La imposición de los llamados matrimonios igualitarios en legislaciones nacionales, por funcionarios de organismos internacionales y la destrucción del concepto de familia, imponiendo lo que llaman “nuevas formas de familia” son otros graves males a los que se enfrenta, y la mayor parte en desventaja, el pueblo de Dios. La imposición legal de la ideología de género en terrible, y el castigo legal contra quienes defienden la verdad anatómica de que sólo existen dos sexos es cada vez peor.

Las luchas en contra de la libertad religiosa avanzan, de diversas maneras, desde directas hasta solapadas.
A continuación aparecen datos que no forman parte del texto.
(* ===== verification/Dns.v ===== *)
(** The DNS test (src/tests/dns/dns.c): encoding and decoding of names, the query
    that is sent, and the processing of a response.

    Strings and packets are lists of bytes; pointers into a packet are offsets.
    The packet is the whole receive buffer: process_packet() does not use the
    number of bytes received. *)
From S2P Require Import Prelude CLib Bytes.
#[local] Open Scope Z_scope.

Definition MAX_DNS_NAME_LEN : Z := 255.
Definition DOT : Z := 46.
Definition RESPONSEOK : Z := 0.
Definition INVALID : Z := 2.
Definition NOTFOUND : Z := 3.
Definition DNS_T : Z := 12.
Definition DNS_QUERY_T : Z := 4.
Definition DNS_OPT_RR_T : Z := 10.
Definition DNS_OPT_RDATA_T : Z := 4.

(** strncpy(dst, data + off, length): the bytes it writes. *)
Fixpoint strncpy_bytes (data : list Z) (off : Z) (length : nat) : res (list Z) :=
  match length with
  | O => Ok []
  | S length' =>
      b ← rd data off;
      if b =? 0 then Ok (replicate (S length') 0)
      else rest ← strncpy_bytes data (off + 1) length'; Ok (b :: rest)
  end.

(** Append to a name buffer that holds [MAX_DNS_NAME_LEN] bytes. *)
Definition append (name extra : list Z) : res (list Z) :=
  if Z.of_nat (length (name ++ extra)) <=? MAX_DNS_NAME_LEN then Ok (name ++ extra)
  else Fault OutOfBounds.

(** decode(): [result] is the name written so far ([None] for a NULL result),
    [current] the saved position.  Returns the name without its terminator and
    the position after the name.  Nothing bounds the number of jumps. *)
Fixpoint decode_loop (fuel : nat) (data : list Z) (result : option (list Z)) (start : Z)
    (current : option Z) : res (option (list Z) * Z) :=
  match fuel with
  | O => Fault OutOfFuel
  | S fuel' =>
      length ← rd data start;
      if Z.land length 192 =? 192 then
        low ← rd data (start + 1);
        let current := match current with None => Some (start + 2) | Some _ => current end in
        decode_loop fuel' data result (Z.lor (Z.shiftl (Z.land length 63) 8) (Z.land low 255)) current
      else if length >? 0 then
        result ← match result with
                 | None => Ok None
                 | Some name =>
                     name ← (if (0 <? Z.of_nat (Datatypes.length name)) then append name [DOT] else Ok name);
                     part ← strncpy_bytes data (start + 1) (Z.to_nat length);
                     name ← append name part;
                     Ok (Some name)
                 end;
        decode_loop fuel' data result (start + length + 1) current
      else
        result ← match result with
                 | None => Ok None
                 | Some name => _ ← append name [0]; Ok (Some name)
                 end;
        Ok (result, match current with Some c => c | None => start + 1 end)
  end.
Definition decode (fuel : nat) (want_name : bool) (data : list Z) (start : Z)
    : res (option (list Z) * Z) :=
  decode_loop fuel data (if want_name then Some [] else None) start None.

(** encode(): one turn of its loop per part of the query string. *)
Fixpoint encode_loop (query part name : list Z) : res (list Z) :=
  match query with
  | [] => name ← append name (u8 (Z.of_nat (length part)) :: part); append name [0]
  | c :: query' =>
      if c =? DOT then
        name ← append name (u8 (Z.of_nat (length part)) :: part); encode_loop query' [] name
      else encode_loop query' (part ++ [c]) name
  end.
Definition encode (query : list Z) : res (list Z) := encode_loop query [] [].

(** The fields of struct info_t that the processing of a response sets. *)
Record info_t : Set := {
  nsid : option (list Z); time_sent : timeval; delay : Z; bytes : Z; flags : Z;
  total_answer : Z; total_authority : Z; total_additional : Z;
  reply : Z; response_code : Z; rrsig : Z
}.
Definition no_info (t : timeval) : info_t :=
  {| nsid := None; time_sent := t; delay := 0; bytes := 0; flags := 0; total_answer := 0;
     total_authority := 0; total_additional := 0; reply := 0; response_code := 0; rrsig := 0 |}.

Record globals : Set := {
  info : list info_t; ident : Z; index : Z; count : Z; outstanding : Z; halted : bool
}.

(** [memcpy] out of a packet. *)
Fixpoint read_bytes (data : list Z) (off : Z) (n : nat) : res (list Z) :=
  match n with
  | O => Ok []
  | S n' => b ← rd data off; rest ← read_bytes data (off + 1) n'; Ok (b :: rest)
  end.

(** process_opt_rr(): the options of an OPT record at [option]; [rrlen] is a
    uint16_t and wraps when an option claims more than there is. *)
Fixpoint process_opt_rr (fuel : nat) (packet : list Z) (option : Z) (rrlen : Z)
    (found : Datatypes.option (list Z)) : res (Datatypes.option (list Z)) :=
  match fuel with
  | O => Fault OutOfFuel
  | S fuel' =>
      code ← rd16 packet option;
      len ← rd16 packet (option + 2);
      let len := ntohs len in
      found ← (if ntohs code =? 3
               then payload ← read_bytes packet (option + DNS_OPT_RDATA_T) (Z.to_nat len);
                    Ok (Some payload)
               else Ok found);
      let rrlen := u16 (u16 (rrlen - DNS_OPT_RDATA_T) - len) in
      if rrlen >? 0
      then process_opt_rr fuel' packet (option + len + DNS_OPT_RDATA_T) rrlen found
      else Ok found
  end.

(** The loop over the questions. *)
Fixpoint skip_questions (fuel : nat) (packet : list Z) (n : nat) (rr_start : Z) : res Z :=
  match n with
  | O => Ok rr_start
  | S n' =>
      r ← decode fuel false packet rr_start;
      skip_questions fuel packet n' (snd r + DNS_QUERY_T)
  end.

(** The loop over the resource records: the position, NSID and RRSIG found. *)
Fixpoint read_records (fuel : nat) (packet : list Z) (n : nat) (rr_start : Z)
    (found : option (list Z)) (sig : Z) : res (Z * option (list Z) * Z) :=
  match n with
  | O => Ok (rr_start, found, sig)
  | S n' =>
      r ← decode fuel true packet rr_start;
      let rr := snd r in
      type ← rd16 packet rr;
      rdlen ← rd16 packet (rr + 8);
      let type := ntohs type in
      let rdlen := ntohs rdlen in
      found ← (if (type =? 41) && (rdlen >=? DNS_OPT_RDATA_T)
               then process_opt_rr fuel packet (rr + DNS_OPT_RR_T) rdlen found
               else Ok found);
      read_records fuel packet n' (rr + DNS_OPT_RR_T + rdlen) found
        (if type =? 46 then 1 else sig)
  end.

(** response_count: the three counts are added as they are in the packet, and
    the low 16 bits of the sum are swapped. *)
Definition response_count (an ns ar : Z) : Z := ntohs (an + ns + ar).

(** The checks of the header, in order. *)
Definition check_response (flags qd_count responses : Z) : Z :=
  if negb (Z.testbit flags 7) then INVALID
  else if negb (ntohs qd_count =? 1) then INVALID
  else if negb (Z.land (Z.shiftr flags 8) 15 =? 0) then NOTFOUND
  else if responses <? 1 then NOTFOUND
  else RESPONSEOK.

Definition process_packet (fuel : nat) (g : globals) (packet : list Z) (now : timeval)
    : res globals :=
  id ← rd16 packet 0;
  let recv_ident := ntohs id in
  if (recv_ident <? ident g) || (recv_ident - ident g >? count g) then Ok g
  else
    let idx := recv_ident - ident g in
    entry ← rd (info g) idx;
    fl ← rd16 packet 2;
    qd ← rd16 packet 4;
    an ← rd16 packet 6;
    ns ← rd16 packet 8;
    ar ← rd16 packet 10;
    let responses := response_count an ns ar in
    let code := check_response fl qd responses in
    r ← (if (code =? RESPONSEOK) || (code =? NOTFOUND) then
           rr ← skip_questions fuel packet (Z.to_nat (ntohs qd)) DNS_T;
           r ← read_records fuel packet (Z.to_nat responses) rr (nsid entry) (rrsig entry);
           Ok (let '(rr, found, sig) := r in (u32 rr, found, sig))
         else Ok (0, nsid entry, rrsig entry));
    let '(size, found, sig) := r in
    let d := DIFF_TV_US now (time_sent entry) in
    infos ← wr (info g) idx
      {| nsid := found; time_sent := time_sent entry; delay := if d >? 0 then u32 d else 0;
         bytes := size; flags := fl; total_answer := ntohs an; total_authority := ntohs ns;
         total_additional := ntohs ar; reply := 1; response_code := code; rrsig := sig |};
    Ok {| info := infos; ident := ident g; index := index g; count := count g;
          outstanding := i32 (outstanding g - 1); halted := halted g |}.

(** receive_probe_callback(): [received] is the buffer get_packet() filled. *)
Definition receive_probe_callback (fuel : nat) (g : globals) (received : option (list Z * timeval))
    : res globals :=
  g ← match received with
      | Some (packet, now) => process_packet fuel g packet now
      | None => Ok g
      end;
  Ok (if (outstanding g =? 0) && (index g =? count g)
      then {| info := info g; ident := ident g; index := index g; count := count g;
              outstanding := outstanding g; halted := true |}
      else g).

(** The options that shape a query. *)
Record opt_t : Set := {
  query_string : list Z; query_type : Z; query_class : Z; udp_payload_size : Z;
  recurse : bool; dnssec : bool; use_nsid : bool
}.

(** The bytes of a NUL-terminated string up to its first NUL. *)
Fixpoint c_string (s : list Z) : list Z :=
  match s with [] => [] | b :: s' => if b =? 0 then [] else b :: c_string s' end.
Las mordazas contra quienes defienden la Verdad divina, los grandes valores que la humanidad ha tenido intrínsecos en su ser son cada vez mayores, con abuso de poder y con torcimiento de la ley y engaños, a veces ingeniosos.

Ante todos estos males, que se quieren imponer, y muchas veces se logran imponer a la población del mundo, es indispensable orar más que nunca, pedir al Señor que estas luchas en su contra se atenúen, se invaliden y se detengan. Pero una cosa es rogar al Señor en defensa de todos estos males llevados a cabo por personas humanas, y otra es hacer lo que a nosotros nos toca. Dejarle a Dios el trabajo y holgazanear es tan cómodo…
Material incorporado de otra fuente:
(** A probe that cannot be sent, on a path where one of the first five hops
    has already answered, makes the clean up after the test dereference NULL:
    the addresses of those hops are cleared but not the note that they have
    one. *)
Theorem failed_send_breaks_cleanup s ident o n item item' h i l :
  length (hop item) = 30%nat -> (i < 5)%nat -> hop item !! i = Some h -> reply h = REPLY_OK ->
  ai_addr (addr item) <> None ->
  (forall sock p, fst (transmit n sock p) = false) -> hops_ok n = true ->
  (ai_family (addr item) = AF_INET \/ ai_family (addr item) = AF_INET6) ->
  send_probe s ident o n item = Ok (-1, item') ->
  free_dest_info (item' :: l) = Fault NullDeref.
Proof.
  intros Hl Hi Hh Hr Haddr Htx Hhops Hfam Hsend. unfold send_probe in Hsend.
  destruct (ai_addr (addr item)); [|done]. set (fam := ai_family (addr item)) in *.
  assert ((negb (fam =? AF_INET) && negb (fam =? AF_INET6)) = false) as E.
  { destruct Hfam as [-> | ->]; done. }
  rewrite E, Hhops in Hsend. cbn [negb] in Hsend. rewrite andb_false_r in Hsend.
  inv_res. destruct (transmit n _ _) as [ok sent] eqn:Etx.
  pose proof (f_equal fst Etx) as Hok. rewrite Htx in Hok. cbn in Hok. subst ok.
  apply res_bind_Ok in Hsend as (info & Hu & Hsend). unfold upd_hop in Hu.
  apply res_bind_Ok in Hu as (h2 & [_ H2]%rd_Ok & Hu).
  apply res_bind_Ok in Hu as (hs & [_ ->]%wr_Ok & Hu).
  apply (f_equal (fun r => match r with Ok i => hop i | _ => [] end)) in Hu. cbn in Hu.
  apply (f_equal (fun r => match r with Ok (_, i) => hop i | _ => [] end)) in Hsend.
  cbn [hop set_hop set_path_length set_done_forward set_probes] in Hsend.
  change (Z.to_nat TRACEROUTE_NO_REPLY_LIMIT) with 5%nat in Hsend.
  rewrite <- Hu in Hsend. cbn [free_dest_info]. rewrite <- Hsend.
  set (hops := <[_ := _]> _).
  assert (Hh' : exists h', hops !! i = Some h' /\ reply h' = REPLY_OK).
  { unfold hops. destruct (decide (Z.to_nat (ttl item - 1) = i)) as [<-|Hne].
    - rewrite list_lookup_insert_eq by (by apply lookup_lt_Some in H2). rewrite Hh in H2.
      injection H2 as <-. by eexists.
    - rewrite list_lookup_insert_ne by done. by exists h. }
  clearbody hops. destruct Hh' as (h' & Hh' & Hr').
  by rewrite (free_cleared 5 i hops h' Hi Hh' Hr').
Qed.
No es ahora el tiempo de la espada, sino de la palabra, pero además de la oración, de la palabra de cada creyente que en lo personal y en lo colectivo, estamos obligados a levantar la voz en defensa de Dios y lo divino, de la vida humana. Cada uno de nosotros debe hablar a favor de Dios, de su religión y sus principios humanos, debe denunciar ante todos los medios e instancias legales, políticas y diplomáticas, todas esas medidas y políticas inaceptables.
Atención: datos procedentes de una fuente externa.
(* ===== verification/Sockets.v ===== *)
(** Listening and connecting (src/common/serverlib.c, establish_control_socket() of
    src/common/ssl.c).

    The state is the set of open descriptors with the calls made so far; the kernel
    and OpenSSL are a class of answers.  A call that opens a descriptor gets the
    next free number, so that what a function leaves open can be counted. *)
From S2P Require Import Prelude CLib Address Testlib.
#[local] Open Scope Z_scope.

(** ** Calls *)

Inductive call : Set :=
| Socket (fd family : Z) | Close (fd : Z) | Set_ (s : setting) | V6Only (fd : Z)
| BindDevice (fd : Z) | Bind (fd : Z) (a : sockaddr) (port : Z) | Listen (fd backlog : Z)
| Accept (fd newfd : Z) | Connect (fd : Z) (a : sockaddr) (port : Z) | Sleep (seconds : Z).

Record world : Set := { fds : list Z; next_fd : Z; trace : list call }.

(** A function that makes system calls, or faults. *)
Definition sys (A : Type) : Type := world -> res (A * world).
#[export] Instance sys_ret : MRet sys := fun A a w => Ok (a, w).
#[export] Instance sys_bind : MBind sys := fun A B k m w =>
  match m w with Ok (a, w) => k a w | Fault f => Fault f end.
Definition lift {A} (m : res A) : sys A := fun w =>
  match m with Ok a => Ok (a, w) | Fault f => Fault f end.
Definition log (cs : list call) : sys unit := fun w =>
  Ok (tt, {| fds := fds w; next_fd := next_fd w; trace := trace w ++ cs |}).

(** What the kernel answers: whether a socket of a family can be had, errors of
    bind() of a descriptor to an address and port and of listen() on one, whether the n-th connect() on one works. *)
Class Kernel := {
  k_socket : Z -> Z -> bool;
  k_setsockopt : setting -> set_answer;
  k_getsockopt : setting -> option Z;
  k_bind_device : Z -> bool;
  k_bind : Z -> sockaddr -> Z -> option Z;
  k_listen : Z -> option Z;
  k_accept : Z -> bool;
  k_connect : Z -> nat -> bool;
  k_getsockname : Z -> sockaddr;
  k_v6only : Z -> bool
}.
Definition EADDRINUSE : Z := 98.
Definition SOCK_STREAM : Z := 1.

(** A certificate's subject: the bytes of its common name, if it has one. *)
Record x509 : Set := { subject_cn : option cstr }.

(** What OpenSSL answers for a descriptor; [ssl_ctx] is whether keys are configured. *)
Class Openssl := {
  ssl_ctx : bool;
  bio_new_socket : Z -> bool;
  bio_new_ssl : Z -> bool;
  do_handshake : Z -> bool;
  verify_result_ok : Z -> bool;
  peer_certificate : Z -> option x509
}.

(** A fresh descriptor, or -1. *)
Definition open_fd (ok : bool) (c : Z -> call) : sys Z := fun w =>
  if ok then
    Ok (next_fd w, {| fds := next_fd w :: fds w; next_fd := next_fd w + 1;
                      trace := trace w ++ [c (next_fd w)] |})
  else Ok (-1, w).
Definition close (fd : Z) : sys unit := fun w =>
  Ok (tt, {| fds := filter (fun x => x <> fd) (fds w); next_fd := next_fd w;
             trace := trace w ++ [Close fd] |}).
Definition close_open (fd : Z) : sys unit := if fd >=? 0 then close fd else mret tt.

(** The other fields of struct sockopt_t. *)
Record server_opts : Set := {
  so_opts : sockopt_t; device : option cstr; socktype : Z;
  sourcev4 : option sockaddr; sourcev6 : option sockaddr
}.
Y esto es un deber personal, no podemos simplemente esperar sentados y callados, a que “otros”, influyentes, poderosos, lo hagan. En estos casos, el silencio es cómplice, y esto es algo que se debe meter a la mente, callar por debilidad, por cobardía, por miedo “a quién sabe lo que me pueda pasar” es inaceptable ante Dios. En nuestro ambiente familiar, social y político, se debe denunciar, se debe exigir respeto, exigir a quienes son responsables de la política, de la educación y a líderes sociales, que actúen en nuestro nombre.

El silencio de los buenos es el mayor aliado de quienes actúan mal. En general se trata, como dijo una vez el presidente Nixon y se repite de diversas maneras, la imposición de pequeños grupos vociferantes ante una “mayoría silenciosa”. Lo que es más preocupante, lo más grave, lo dijeron Martin Luther King y otros líderes sociales y religiosos, es el silencio de los buenos.

Esta es, debe insistirse, la hora, el tiempo de la lucha por la palabra, exigiendo al mundo el respeto a los valores divinos y humanos, patrimonio multi-milenario de la humanidad, orando sí, para que Dios ponga su parte, pero sin olvidar nuestro deber de hacer lo que podamos a nuestro alcance, por medio de la palabra en familia, en círculos sociales, en el trabajo, en la academia, en acciones colectivas como manifestaciones en vía pública, y en pedir, exigir a quienes tienen poder político, diplomático, académico, religioso y social, que utilicen su poder e influencia a nuestro nombre.

Lo que es imperdonable, humanamente y ante Dios, es quedarnos callados.